--- EXCERPTED RECORDS Enclosed Below ---

(** [t in s] for two strings. *)
Fixpoint contains (t s : string) : bool :=
  String.prefix t s ||
  match s with
  | EmptyString => false
  | String _ s' => contains t s'
  end.

(** Exceptions: FastAPI's [HTTPException], which derives from
    [Exception], and every other exception, kept as its class name and
    its message. *)
Inductive exn :=
| HTTPException (status_code : Z) (detail : string)
| PyError (cls : string) (msg : string).

(** [str(e)]. Starlette's [HTTPException.__str__] is
    ["{status_code}: {detail}"]. *)
Definition str_exn (e : exn) : string :=
  match e with
  | HTTPException sc d => pretty sc +:+ ": " +:+ d
  | PyError _ msg => msg
  end.

Inductive outcome (A : Type) :=
| Returned (a : A)
| Raised (e : exn).
Arguments Returned {A} a.
Arguments Raised {A} e.

End Py.
Import Py.

(** ** Prompt construction (the first half of [analyze_competitive_landscape]) *)

(** The line feed that ends each line of a triple-quoted literal. *)
Definition nl : string := String (Ascii.ascii_of_nat 10) EmptyString.

Definition NA : pyval := VStr "N/A".

(** The body of the [for comp in competitors_data] loop: the text appended
    to [competitors_overview] for one competitor. *)
Definition competitor_block (comp : gmap string pyval) : string :=
  nl +:+ "        Competitor: " +:+ str (get comp "competitor_name" NA) +:+
  nl +:+ "        Program Summary: " +:+ str (get comp "program_summary" NA) +:+
  nl +:+ "        Market Position: " +:+ str (get comp "competitor_positioning" NA) +:+
  nl +:+ "        Rewards & Benefits: " +:+ str (get comp "competitor_rewards_benefits" NA) +:+
  nl +:+ "        User Feedback: " +:+ str (get comp "competitor_user_feedback" NA) +:+
  nl +:+ "        Strengths: " +:+ str (get comp "competitor_strength" NA) +:+
  nl +:+ "        Weaknesses: " +:+ str (get comp "competitor_weakness" NA) +:+
  nl +:+ "        Opportunities: " +:+ str (get comp "competitor_opportunity" NA) +:+
  nl +:+ "        Threats: " +:+ str (get comp "competitor_threats" NA) +:+
  nl +:+ "        ---" +:+
  nl +:+ "        ".

(** [competitors_overview = ""; for comp in competitors_data:
    competitors_overview += block(comp)] *)
Definition competitors_overview (competitors_data : list (gmap string pyval)) : string :=
  fold_left (fun acc comp => acc +:+ competitor_block comp) competitors_data "".

Definition prompt (brand_name : string) (competitors_data : list (gmap string pyval)) : string :=
  "Analyze this competitive landscape data for " +:+ brand_name +:+ "'s market:" +:+
  nl +:+
  nl +:+ "    " +:+ competitors_overview competitors_data +:+
  nl +:+
  nl +:+ "    Create two comprehensive analyses:" +:+
  nl +:+ "    1. A summary of the competitive loyalty landscape using the data about the competitors loyalty programs." +:+
  nl +:+ "    2. Specific gaps and opportunities that " +:+ brand_name +:+ " could exploit when designing their loyalty program, be very specific and reference specific examples from the competitor data." +:+
  nl +:+
  nl +:+ "    Consider:" +:+
  nl +:+ "    - Common strengths and weaknesses across competitors" +:+
  nl +:+ "    - Unmet customer needs" +:+
  nl +:+ "    - Market gaps" +:+
  nl +:+ "    - Innovative opportunities" +:+
  nl +:+ "    - Potential differentiation strategies".

Definition system_content (brand_name : string) : string :=
  "You are a strategic analyst helping " +:+ brand_name +:+ " design a competitive loyalty program.".

(** The nine labelled lines of a block: the label printed and the key read. *)
Definition labelled_fields : list (string * string) :=
  [ ("Competitor", "competitor_name");
    ("Program Summary", "program_summary");
    ("Market Position", "competitor_positioning");
    ("Rewards & Benefits", "competitor_rewards_benefits");
    ("User Feedback", "competitor_user_feedback");
    ("Strengths", "competitor_strength");
    ("Weaknesses", "competitor_weakness");
    ("Opportunities", "competitor_opportunity");
    ("Threats", "competitor_threats") ].

(** One labelled line, as it stands in the block. *)
Definition labelled_line (comp : gmap string pyval) (f : string * string) : string :=
  nl +:+ "        " +:+ f.1 +:+ ": " +:+ str (get comp f.2 NA).

Definition delimiter_line : string := nl +:+ "        ---" +:+ nl +:+ "        ".

(** ** The two response models *)

Module CompetitiveLandscape.
(** [class CompetitiveLandscape(BaseModel)] *)
Record t := mk { competitive_summary : string; gaps_opportunities : string }.
End CompetitiveLandscape.

Module CompetitiveLandscapeResponse.
(** [class CompetitiveLandscapeResponse(BaseModel)] *)
Record t := mk {
  brand_name : string;
  competitive_summary : string;
  gaps_opportunities : string
}.
End CompetitiveLandscapeResponse.

(** ** The world the handler runs in *)

Inductive level := INFO | ERROR.

(** The three requests the code sends to the [competitor_summary] table. *)
Inductive store_call :=
| SelectId (brand : string)
    (* .select('id').eq('brand_name', brand).execute() *)
| Update (payload : gmap string pyval) (brand : string)
    (* .update(payload).eq('brand_name', brand).execute() *)
| Insert (payload : gmap string pyval).
    (* .insert(payload).execute() *)

#[global] Instance store_call_eq_dec : EqDecision store_call.
Proof. solve_decision. Defined.

(** A write is an update or an insert. *)
Definition is_write (c : store_call) : bool :=
  match c with
  | SelectId _ => false
  | Update _ _ | Insert _ => true
  end.

Record world := mk_world {
  competitor_summary : list (gmap string pyval);  (* the rows of the table, oldest first *)
  next_id : Z;                                    (* the table's id sequence *)
  calls : list store_call;                        (* requests sent to the table, oldest first *)
  log : list (level * string)                     (* records emitted through [logger] *)
}.
(** * Anti-drone C2 analysis harness: evaluator, objective, sampler, tuner

    A shallow embedding of the search-and-evaluate core of the
    repository:

    - [analysis/scripts/eval_classification_report.py]
      ([compute_pred_label], [extract_drone_labels],
      [extract_predictions_from_log], [compute_metrics],
      [compute_confusion_matrix], [compute_roc_pr_data], the rows of
      [generate_report], [save_roc_pr_data], [main]);
    - [analysis/auto_tuning_config.py] ([ParamSpace], [sample_params]);
    - [analysis/auto_tune.py] ([compute_objective_score],
      [save_runtime_params], [clear_runtime_params],
      [parse_metrics_from_report], [save_history], [run_auto_tune]).

    Numbers.  Python [int] and [float] values are embedded as exact
    rationals ([Q]): comparisons and integer counts are then exactly those
    of the program on finite values, while sums, products and quotients of
    floats are the exact ones (binary64 rounding, [nan] and [inf] are not
    part of the model).  Where a statement turns on the rounding itself,
    the function is embedded a second time on binary64 floats
    ([compute_objective_score_binary64]).

    Dictionaries.  String-keyed result dictionaries are [gmap]s; the
    dictionaries keyed by decoded JSON values ([drone_labels],
    [class_stats]) are insertion-ordered association lists over the
    hashable values.  Decoded JSON objects are association lists too.

    Exceptions.  Code that can raise returns a [result]. *)

From Stdlib Require Import PrimFloat.
From Stdlib Require Import Ascii String QArith Qround Qabs Lqa.
From Stdlib Require OrderedTypeEx.
From stdpp Require Import gmap strings list fin_maps sorting.

Local Open Scope Q_scope.
Local Open Scope string_scope.
Local Open Scope list_scope.
Local Open Scope stdpp_scope.

(** ** Python values and exceptions *)

Inductive exn : Type :=
| TypeError
| AttributeError
| OSError.

Inductive result (A : Type) : Type :=
| Ok (a : A)
| Raise (e : exn).
Arguments Ok {A} a.
Arguments Raise {A} e.

#[global] Instance result_ret : MRet result := fun _ a => Ok a.
#[global] Instance result_bind : MBind result := fun _ _ f m =>
  match m with
  | Ok a => f a
  | Raise e => Raise e
  end.

(** A value as [json.loads] produces it. *)
#[warnings="-register-all"] Inductive pyval : Type :=
| PNone
| PBool (b : bool)
| PNum (q : Q)
| PStr (s : string)
| PList (l : list pyval)
| PDict (d : list (string * pyval)).

(** A decoded JSON object, each key bound once; [dict_find] is the
    binding of a key. *)
Definition pydict : Type := list (string * pyval).

Fixpoint dict_find (d : pydict) (k : string) : option pyval :=
  match d with
  | [] => None
  | (k', v) :: d' => if String.eqb k' k then Some v else dict_find d' k
  end.

(** [d.get(k)]: [None] when the key is absent. *)
Definition dict_get (d : pydict) (k : string) : pyval :=
  default PNone (dict_find d k).

(** [d.get(k, dflt)]. *)
Definition dict_get_default (d : pydict) (k : string) (dflt : pyval) : pyval :=
  default dflt (dict_find d k).

(** [v.get(k, dflt)] on an arbitrary value: only dictionaries have [get]. *)
Definition py_get_default (v : pyval) (k : string) (dflt : pyval) : result pyval :=
  match v with
  | PDict d => Ok (dict_get_default d k dflt)
  | _ => Raise AttributeError
  end.

(** Truth value of a Python object. *)
Definition truthy (v : pyval) : bool :=
  match v with
  | PNone => false
  | PBool b => b
  | PNum q => negb (Qeq_bool q 0)
  | PStr s => negb (String.eqb s "")
  | PList l => match l with [] => false | _ => true end
  | PDict d => match d with [] => false | _ => true end
  end.

(** [a or b]. *)
Definition py_or (a b : pyval) : pyval := if truthy a then a else b.

Definition is_None (v : pyval) : bool :=
  match v with PNone => true | _ => false end.

(** [v >= x] for a float [x]: numbers compare ([bool] is an [int]), every
    other operand raises [TypeError]. *)
Definition py_ge (v : pyval) (x : Q) : result bool :=
  match v with
  | PNum q => Ok (Qle_bool x q)
  | PBool b => Ok (Qle_bool x (if b then 1 else 0))
  | _ => Raise TypeError
  end.

(** [v == s] for a string [s]. *)
Definition py_eq_str (v : pyval) (s : string) : bool :=
  match v with
  | PStr s' => String.eqb s' s
  | _ => false
  end.

(** ** Strings: [str.upper] and [str.strip] on ASCII text *)

Definition upper_ascii (c : ascii) : ascii :=
  let n := nat_of_ascii c in
  if ((97 <=? n) && (n <=? 122))%nat then ascii_of_nat (n - 32) else c.

Fixpoint upper (s : string) : string :=
  match s with
  | EmptyString => EmptyString
  | String c s' => String (upper_ascii c) (upper s')
  end.

(** The ASCII characters [str.isspace] accepts: TAB..CR, FS..US, space. *)
Definition py_isspace (c : ascii) : bool :=
  let n := nat_of_ascii c in
  (((9 <=? n) && (n <=? 13)) || ((28 <=? n) && (n <=? 32)))%nat.

Fixpoint lstrip (s : string) : string :=
  match s with
  | EmptyString => EmptyString
  | String c s' => if py_isspace c then lstrip s' else s
  end.

Definition rstrip (s : string) : string := String.rev (lstrip (String.rev s)).

Definition strip (s : string) : string := rstrip (lstrip s).

(** [str(v).upper().strip() == lit] for a label literal [lit].  The text of
    a decoded value that is not a string is a numeral, [True], [False],
    [None] or bracketed text, which no label literal matches. *)
Definition normalized_is (v : pyval) (lit : string) : bool :=
  match v with
  | PStr s => String.eqb (strip (upper s)) lit
  | _ => false
  end.

(** ** eval_classification_report.py: the decision rule *)

Definition THREAT_ENGAGE_THRESHOLD : Q := 70.
Definition CLASS_CONFIDENCE_THRESHOLD : Q := 7 # 10.

Definition compute_pred_label
  (threat_score classification class_confidence : pyval)
  (threat_threshold class_confidence_threshold : Q) : result string :=
  hostile ← (if is_None threat_score then Ok false
             else py_ge threat_score threat_threshold);
  if (hostile : bool) then Ok "HOSTILE"
  else if truthy classification then
    if normalized_is classification "CIVIL" then
      civil ← (if is_None class_confidence then Ok false
               else py_ge class_confidence class_confidence_threshold);
      if (civil : bool) then Ok "CIVIL" else Ok "UNKNOWN"
    else Ok "UNKNOWN"
  else Ok "UNKNOWN".

(** ** Dictionaries keyed by decoded values

    The hashable decoded values; [True], [1] and [1.0] are one key.  Lists
    and dictionaries are unhashable: using one as a key raises
    [TypeError]. *)

Inductive pykey : Type :=
| KNone
| KNum (q : Q)
| KStr (s : string).
(** When a step between the two [chdir] calls raises, the working
    directory stays in the output directory: topup leaves no field map. *)
Example working_directory_left_on_error :
  let run := generate_fmaps
               (fun cmd d f => {| returncode := 1; created := [] |})
               ["sefms.nii.gz"] ["params.txt"] "b02b0.cnf" ["out"] demo_world_dirs in
  fst run = Raise (FileNotFoundError ["out"; "topup_fmap_hz.nii.gz"]) /\
  cwd (snd run) = ["out"].
Proof. vm_compute. split; reflexivity. Qed.

(** The field-map directories of the demo subject: the last two in sorted
    order are [17-...] and [18-...], and the PA file is in the second. *)
Lemma find_field_maps_from_last_two_witness :
  exists front d0 d1,
    sorted (glob_field_maps (fs demo_world) (scan_dir ["data"] "S1"))
    = (front ++ [d0; d1])%list /\
    ((has (fs demo_world) (join d0 (pa_file "S1")) = true /\
      join demo_scans ("18-FieldMap_SE_EPI" :: pa_file "S1") = join d0 (pa_file "S1") /\
      join demo_scans ("17-FieldMap_SE_EPI" :: ap_file "S1") = join d1 (ap_file "S1")) \/
     (has (fs demo_world) (join d0 (pa_file "S1")) = false /\
      has (fs demo_world) (join d1 (pa_file "S1")) = true /\
      join demo_scans ("18-FieldMap_SE_EPI" :: pa_file "S1") = join d1 (pa_file "S1") /\
      join demo_scans ("17-FieldMap_SE_EPI" :: ap_file "S1") = join d0 (ap_file "S1"))).
Proof.
  apply (proj1 (find_field_maps_from_last_two (fs demo_world) ["data"] "S1")).
  vm_compute. reflexivity.
Defined.

End DistcorrWarpsFacts.

(** ** Facts about the MT-estimation driver *)

Module MtEstimationFacts.
Import MtEstimation.
Lemma cleanup_emitted (w : World) :
  emitted cleanup w
  = emitted (sweep is_empty empty_headline) w
    ++ emitted (sweep (non_printable graphic_ranges) nonprintable_headline)
         (sweep is_empty empty_headline w).2.
Proof.
  destruct (sweep_frame is_empty empty_headline w) as (_ & _ & _ & _ & _ & Hlog1).
  destruct (sweep_frame (non_printable graphic_ranges) nonprintable_headline
              (sweep is_empty empty_headline w).2) as (_ & _ & _ & _ & _ & Hlog2).
  unfold emitted at 1. rewrite cleanup_sweeps, Hlog2, Hlog1.
  by rewrite <- app_assoc, drop_app_length.
Qed.

Lemma cleanup_entries (w : World) lang word :
  online (redis w) = true →
  entry (redis (cleanup w).2) lang word
  = surviving (invalid graphic_ranges) (entry (redis w) lang word).
Proof.
  intros Hon. rewrite cleanup_sweeps.
  destruct (sweep_online is_empty empty_headline w Hon) as (_ & Hon1 & Hentry1 & _).
  destruct (sweep_online (non_printable graphic_ranges) nonprintable_headline _ Hon1)
    as (_ & _ & Hentry2 & _).
  rewrite Hentry2, Hentry1. unfold invalid.
  destruct (entry (redis w) lang word) as [v|]; [|done]. simpl.
  by destruct (is_empty v).
Qed.

Lemma non_printable_runes (value : string) :
  non_printable graphic_ranges value = false
  ↔ Forall (λ char, Unicode.IsGraphic graphic_ranges char = true) (Utf8.runes value).
Proof.
  unfold non_printable. induction (Utf8.runes value) as [|char chars IH]; simpl.
  - split; [constructor|done].
  - rewrite Forall_cons, <- IH.
    destruct (Unicode.IsGraphic graphic_ranges char); simpl; split; try done.
    + by intros [_ ?].
    + by intros [? _].
Qed.

(** X11: when Redis cannot be reached the janitor does nothing: each sweep
    issues its [KEYS *], gets no key, deletes nothing and reports nothing. *)
Theorem cleanup_unreachable (w : World) :
  online (redis w) = false →
  cleanup w = (tt, logged w [EvKeys "*"; EvKeys "*"])
  ∧ redis (cleanup w).2 = redis w
  ∧ notifications (emitted cleanup w) = [].
Proof.
  intros Hoff.
  assert (cleanup w = (tt, logged w [EvKeys "*"; EvKeys "*"])) as Hrun.
  { rewrite cleanup_sweeps, (sweep_offline is_empty) by done. simpl.
    rewrite sweep_offline by done. by rewrite logged_logged. }
  split; [done|]. rewrite (emitted_logged _ _ _ _ _ Hrun eq_refl).
  by rewrite Hrun.
Qed.

(** X12: the net effect of the janitor on a reachable cache.  An entry is
    there afterwards exactly when it was there before with a value that is
    neither empty nor contains a non-graphic rune, and then with the same
    value; so every value left is non-empty and all its runes are
    graphic. *)
Theorem cleanup_net_effect (w : World) :
  online (redis w) = true →
  (∀ lang word,
     entry (redis (cleanup w).2) lang word
     = surviving (invalid graphic_ranges) (entry (redis w) lang word))
  ∧ (∀ lang word value,
       entry (redis (cleanup w).2) lang word = Some value →
       entry (redis w) lang word = Some value
       ∧ value ≠ ""
       ∧ Forall (λ char, Unicode.IsGraphic graphic_ranges char = true) (Utf8.runes value))
  ∧ no_empty_values (redis (cleanup w).2).
Proof.
  intros Hon.
  assert (∀ lang word value,
            entry (redis (cleanup w).2) lang word = Some value →
            entry (redis w) lang word = Some value
            ∧ value ≠ ""
            ∧ Forall (λ char, Unicode.IsGraphic graphic_ranges char = true)
                (Utf8.runes value)) as Hleft.
  { intros lang word value. rewrite cleanup_entries by done.
    destruct (entry (redis w) lang word) as [v|]; [|done]. simpl.
    destruct (invalid graphic_ranges v) eqn:Hv; [done|]. intros [= <-].
    unfold invalid in Hv. apply orb_false_elim in Hv as [He Hn].
    split; [done|]. split; [|by apply non_printable_runes].
    unfold is_empty in He. by apply bool_decide_eq_false in He. }
  split; [intros; by apply cleanup_entries|]. split; [done|].
  intros lang word value Hv. by destruct (Hleft _ _ _ Hv) as (_ & ? & _).
Qed.

(** X13: whatever the cache holds and whether or not Redis is reachable,
    the janitor leaves [engines] alone, runs no process, sends at most two
    notifications, and never adds an entry or changes a value: what is in
    the cache afterwards was there before. *)
Theorem cleanup_frame (w : World) :
  engines (cleanup w).2 = engines w
  ∧ online (redis (cleanup w).2) = online (redis w)
  ∧ executions (emitted cleanup w) = []
  ∧ (length (notifications (emitted cleanup w)) ≤ 2)%nat
  ∧ ∀ lang word value,
      entry (redis (cleanup w).2) lang word = Some value →
      entry (redis w) lang word = Some value.
Proof.
  destruct (sweep_frame is_empty empty_headline w)
    as (Heng1 & Hon1 & Hsub1 & Hex1 & Hn1 & _).
  destruct (sweep_frame (non_printable graphic_ranges) nonprintable_headline
              (sweep is_empty empty_headline w).2)
    as (Heng2 & Hon2 & Hsub2 & Hex2 & Hn2 & _).
  rewrite cleanup_emitted, executions_app, notifications_app, length_app.
  rewrite cleanup_sweeps, Hex1, Hex2.
  split; [congruence|]. split; [congruence|]. split; [done|]. split; [lia|].
  intros lang word value Hv. by apply Hsub1, Hsub2.
Qed.
(** The request headers restricted to the two names the handler reads. *)
Definition projected (req_headers : gmap string JsValue)
  : gmap string JsValue :=
  filter (fun kv => kv.1 = "content-type"%string \/ kv.1 = "user-agent"%string)
         req_headers.

End Server.

(** ** The outbound relay *)

Module Relay.

(** The second argument of [fetch]; [json_body] is the value whose
    [JSON.stringify] is sent. *)
Record FetchInit : Type := {
  method : string;
  content_type : string;
  json_body : JsValue
}.

Record Response : Type := {
  status : Z;
  statusText : string
}.

(** How an awaited promise settles; a rejection carries [err.message]. *)
Inductive Settled (A : Type) : Type :=
| Fulfilled (a : A)
| Rejected (message : string).
Arguments Fulfilled {A} a.
Arguments Rejected {A} message.

(** An asynchronous handler: it answers, or suspends at an [await] and
    resumes with what the promise settled to. *)
Inductive Async : Type :=
| Answer (o : Outcome)
| AwaitFetch (url : JsValue) (init : FetchInit)
    (resume : Settled Response -> Async)
| AwaitText (response : Response) (resume : Settled string -> Async).

(** [payload ?? {}] *)
Definition nullish_or_empty (payload : JsValue) : JsValue :=
  match payload with
  | JUndefined | JNull => JObj []
  | _ => payload
  end.

(** The request body [{ url, payload }] a client sends to relay. *)
Definition send_body (url payload : JsValue) : JsValue :=
  JObj [("url", url); ("payload", payload)]%string.

(** The options the handler passes to [fetch]. *)
Definition relay_init (payload : JsValue) : FetchInit :=
  {| method := "POST"; content_type := "application/json";
     json_body := nullish_or_empty payload |}.

Definition upstream_error (message : string) : Outcome :=
  Json 502 (JObj [("ok", JBool false); ("error", JStr message)]%string).

Section Handler.

(** [JSON.parse]; [None] when it throws [SyntaxError]. *)
Variable JSON_parse : string -> option JsValue.

Definition decode (text : string) : JsValue :=
  match JSON_parse text with
  | Some v => v
  | None => JStr text
  end.

(** [POST /api/webhook/send] *)
Definition post_webhook_send (req_body : JsValue) : Async :=
  match destructure req_body "url", destructure req_body "payload" with
  | Some url, Some payload =>
      if negb (truthy url) then
        Answer (Json 400 (ok_false "Missing target URL"))
      else
        AwaitFetch url (relay_init payload)
          (fun fetched =>
             match fetched with
             | Rejected message => Answer (upstream_error message)
             | Fulfilled response =>
                 AwaitText response
                   (fun read =>
                      match read with
                      | Rejected message => Answer (upstream_error message)
                      | Fulfilled text =>
                          Answer (Json 200
                            (JObj [("ok", JBool true);
                                   ("status", JNum (status response));
                                   ("statusText", JStr (statusText response));
                                   ("body", decode text)]%string))
                      end)
             end)
  | _, _ =>
      Answer (Throws "TypeError: Cannot destructure property of req.body")
  end.

End Handler.

(** The network as the handler sees it: how [fetch] settles for a request,
    and how reading the text of a response settles. *)
Record Network : Type := {
  fetch : JsValue -> FetchInit -> Settled Response;
  text : Response -> Settled string
}.

(** Runs an asynchronous handler against a network; returns its outcome
    and the requests it sent out, in order. *)
Fixpoint settle (net : Network) (a : Async)
  : Outcome * list (JsValue * FetchInit) :=
  match a with
  | Answer o => (o, [])
  | AwaitFetch url init resume =>
      let '(o, sent) := settle net (resume (fetch net url init)) in
      (o, (url, init) :: sent)
  | AwaitText response resume => settle net (resume (text net response))
  end.

End Relay.

(** ** The configs object with its key order *)

(** [Object.keys(configs)] lists the own properties of the object in the
    order the language fixes: first the keys that are array indices, in
    ascending numeric order, then the other keys in the order in which the
    properties were created.  The map of [ConfigStore] forgets that order;
    here the object is the list of its own properties in that order. *)
Module OrderedObject.

Abbreviation Members := (list (string * JsValue)).
Lemma wlp_CallDoubleMethod env obj mid (Q : jdouble → State → Prop) s :
  (∀ rs, env = thread_env → pending s = None →
     mid = Some "nextDouble"%string →
     jheap s !! obj = Some (JRandomStream rs) →
     Q (rs_next rs)
       (set_trace (EvNextDouble obj :: trace s)
          (set_jheap (<[obj := JRandomStream (rs_advance 1 rs)]> (jheap s)) s))) →
  wlp (CallDoubleMethod env obj mid) Q s.
Proof.
  intros H. unfold CallDoubleMethod. apply wlp_bind, wlp_jni. intros E.
  apply wlp_bind, wlp_no_pending. intros E'. apply wlp_stateful.
  intros x s' Hs. destruct mid as [m|]; [|done].
  destruct (jheap s !! obj) as [[|rs| |]|] eqn:Ho; try done.
  case_decide; [|done]. injection Hs as <- <-. subst. eauto.
Qed.

Lemma wlp_CallVoidMethod env obj mid a start n (Q : unit → State → Prop) s :
  (∀ rs l, env = thread_env → pending s = None →
     mid = Some "nextArrayOfDouble"%string →
     jheap s !! obj = Some (JRandomStream rs) →
     jheap s !! a = Some (JDoubleArray l) →
     0 ≤ start → 0 ≤ n → start + n ≤ Z.of_nat (length l) →
     Q tt (set_trace (EvNextArrayOfDouble obj a start n :: trace s)
             (set_jheap
                (<[a := JDoubleArray (rs_fill rs (Z.to_nat start) (Z.to_nat n) l)]>
                   (<[obj := JRandomStream (rs_advance (Z.to_nat n) rs)]>
                      (jheap s))) s))) →
  wlp (CallVoidMethod env obj mid a start n) Q s.
Proof.
  intros H. unfold CallVoidMethod. apply wlp_bind, wlp_jni. intros E.
  apply wlp_bind, wlp_no_pending. intros E'. apply wlp_stateful.
  intros [] s' Hs. destruct mid as [m|]; [|done].
  destruct (jheap s !! obj) as [[|rs| |]|] eqn:Ho; try done.
  destruct (jheap s !! a) as [[| |l|]|] eqn:Ha; try done.
  case_decide; [|done]. case_decide as Hr; [|done]. injection Hs as <-.
  subst. destruct Hr as (? & ? & ?). eauto.
Qed.

End PartialRules.

(** One step of a computation under the partial logic. *)
Lemma set_heap_set_heap `{P : Platform} h h' (s : State) :
  set_heap h (set_heap h' s) = set_heap h s.
Proof. reflexivity. Qed.

(** Projections of updated states and records. *)
Ltac simpl_state :=
  cbn [fidNativeParams fidMainStream fidAuxStream midNextDouble
       midNextArrayOfDouble default_urng unur_default_urng unur_errno heap brk
       jheap globalrefs pending oracle trace
       set_fidNativeParams set_fidMainStream set_fidAuxStream set_midNextDouble
       set_midNextArrayOfDouble set_default_urng set_unur_default_urng
       set_unur_errno set_heap set_brk set_jheap set_globalrefs set_pending
       set_oracle set_trace
       GenParams.env GenParams.rsObj GenParams.u GenParams.urng
       GenParams.junifArray GenParams.unifArray GenParams.n GenParams.nextIndex
       GenParams.unif GenParams.set_env GenParams.set_rsObj GenParams.set_u
       GenParams.set_urng GenParams.set_junifArray GenParams.set_unifArray
       GenParams.set_n GenParams.set_nextIndex GenParams.set_unif
       UrngWithParams.urng UrngWithParams.params UrngWithParams.set_urng
       UrngWithParams.set_params
       NativeParams.unurgen NativeParams.objMainStream NativeParams.objAuxStream
       NativeParams.urng NativeParams.urng_aux NativeParams.dim
       NativeParams.set_unurgen NativeParams.set_objMainStream
       NativeParams.set_objAuxStream NativeParams.set_urng
       NativeParams.set_urng_aux NativeParams.set_dim
       UNUR_URNG.getrand UNUR_URNG.params
       UNUR_GEN.data UNUR_GEN.urng UNUR_GEN.urng_aux UNUR_GEN.set_data
       UNUR_GEN.set_urng UNUR_GEN.set_urng_aux].

Tactic Notation "simpl_state" "in" "*" :=
  cbn [fidNativeParams fidMainStream fidAuxStream midNextDouble
       midNextArrayOfDouble default_urng unur_default_urng unur_errno heap brk
       jheap globalrefs pending oracle trace
       set_fidNativeParams set_fidMainStream set_fidAuxStream set_midNextDouble
       set_midNextArrayOfDouble set_default_urng set_unur_default_urng
       set_unur_errno set_heap set_brk set_jheap set_globalrefs set_pending
       set_oracle set_trace
       GenParams.env GenParams.rsObj GenParams.u GenParams.urng
       GenParams.junifArray GenParams.unifArray GenParams.n GenParams.nextIndex
       GenParams.unif GenParams.set_env GenParams.set_rsObj GenParams.set_u
       GenParams.set_urng GenParams.set_junifArray GenParams.set_unifArray
       GenParams.set_n GenParams.set_nextIndex GenParams.set_unif
       UrngWithParams.urng UrngWithParams.params UrngWithParams.set_urng
       UrngWithParams.set_params
       NativeParams.unurgen NativeParams.objMainStream NativeParams.objAuxStream
       NativeParams.urng NativeParams.urng_aux NativeParams.dim
       NativeParams.set_unurgen NativeParams.set_objMainStream
       NativeParams.set_objAuxStream NativeParams.set_urng
       NativeParams.set_urng_aux NativeParams.set_dim
       UNUR_URNG.getrand UNUR_URNG.params
       UNUR_GEN.data UNUR_GEN.urng UNUR_GEN.urng_aux UNUR_GEN.set_data
       UNUR_GEN.set_urng UNUR_GEN.set_urng_aux] in *.

(** A loaded block that was just stored is the stored block. *)
Ltac norm_load g H :=
  simpl in H;
  rewrite ?lookup_insert_ne in H by done;
  try (rewrite lookup_insert_eq in H; injection H as H; subst g).

Ltac wlp_intro_block :=
  let g := fresh "g" in let H := fresh "Hg" in intros g H; norm_load g H.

--- End of Enclosed EXCERPTED RECORDS ---

TASK ITEM ▸
From the entries above, print the lines beginning at the one with "(** A value as [json.loads] produces it. *)" and stopping after the one with "then 1 else 0))", exactly as written and with nothing else.

EXPECTED ANSWER ▸
(** A value as [json.loads] produces it. *)
#[warnings="-register-all"] Inductive pyval : Type :=
| PNone
| PBool (b : bool)
| PNum (q : Q)
| PStr (s : string)
| PList (l : list pyval)
| PDict (d : list (string * pyval)).

(** A decoded JSON object, each key bound once; [dict_find] is the
    binding of a key. *)
Definition pydict : Type := list (string * pyval).

Fixpoint dict_find (d : pydict) (k : string) : option pyval :=
  match d with
  | [] => None
  | (k', v) :: d' => if String.eqb k' k then Some v else dict_find d' k
  end.

(** [d.get(k)]: [None] when the key is absent. *)
Definition dict_get (d : pydict) (k : string) : pyval :=
  default PNone (dict_find d k).

(** [d.get(k, dflt)]. *)
Definition dict_get_default (d : pydict) (k : string) (dflt : pyval) : pyval :=
  default dflt (dict_find d k).

(** [v.get(k, dflt)] on an arbitrary value: only dictionaries have [get]. *)
Definition py_get_default (v : pyval) (k : string) (dflt : pyval) : result pyval :=
  match v with
  | PDict d => Ok (dict_get_default d k dflt)
  | _ => Raise AttributeError
  end.

(** Truth value of a Python object. *)
Definition truthy (v : pyval) : bool :=
  match v with
  | PNone => false
  | PBool b => b
  | PNum q => negb (Qeq_bool q 0)
  | PStr s => negb (String.eqb s "")
  | PList l => match l with [] => false | _ => true end
  | PDict d => match d with [] => false | _ => true end
  end.

(** [a or b]. *)
Definition py_or (a b : pyval) : pyval := if truthy a then a else b.

Definition is_None (v : pyval) : bool :=
  match v with PNone => true | _ => false end.

(** [v >= x] for a float [x]: numbers compare ([bool] is an [int]), every
    other operand raises [TypeError]. *)
Definition py_ge (v : pyval) (x : Q) : result bool :=
  match v with
  | PNum q => Ok (Qle_bool x q)
  | PBool b => Ok (Qle_bool x (if b then 1 else 0))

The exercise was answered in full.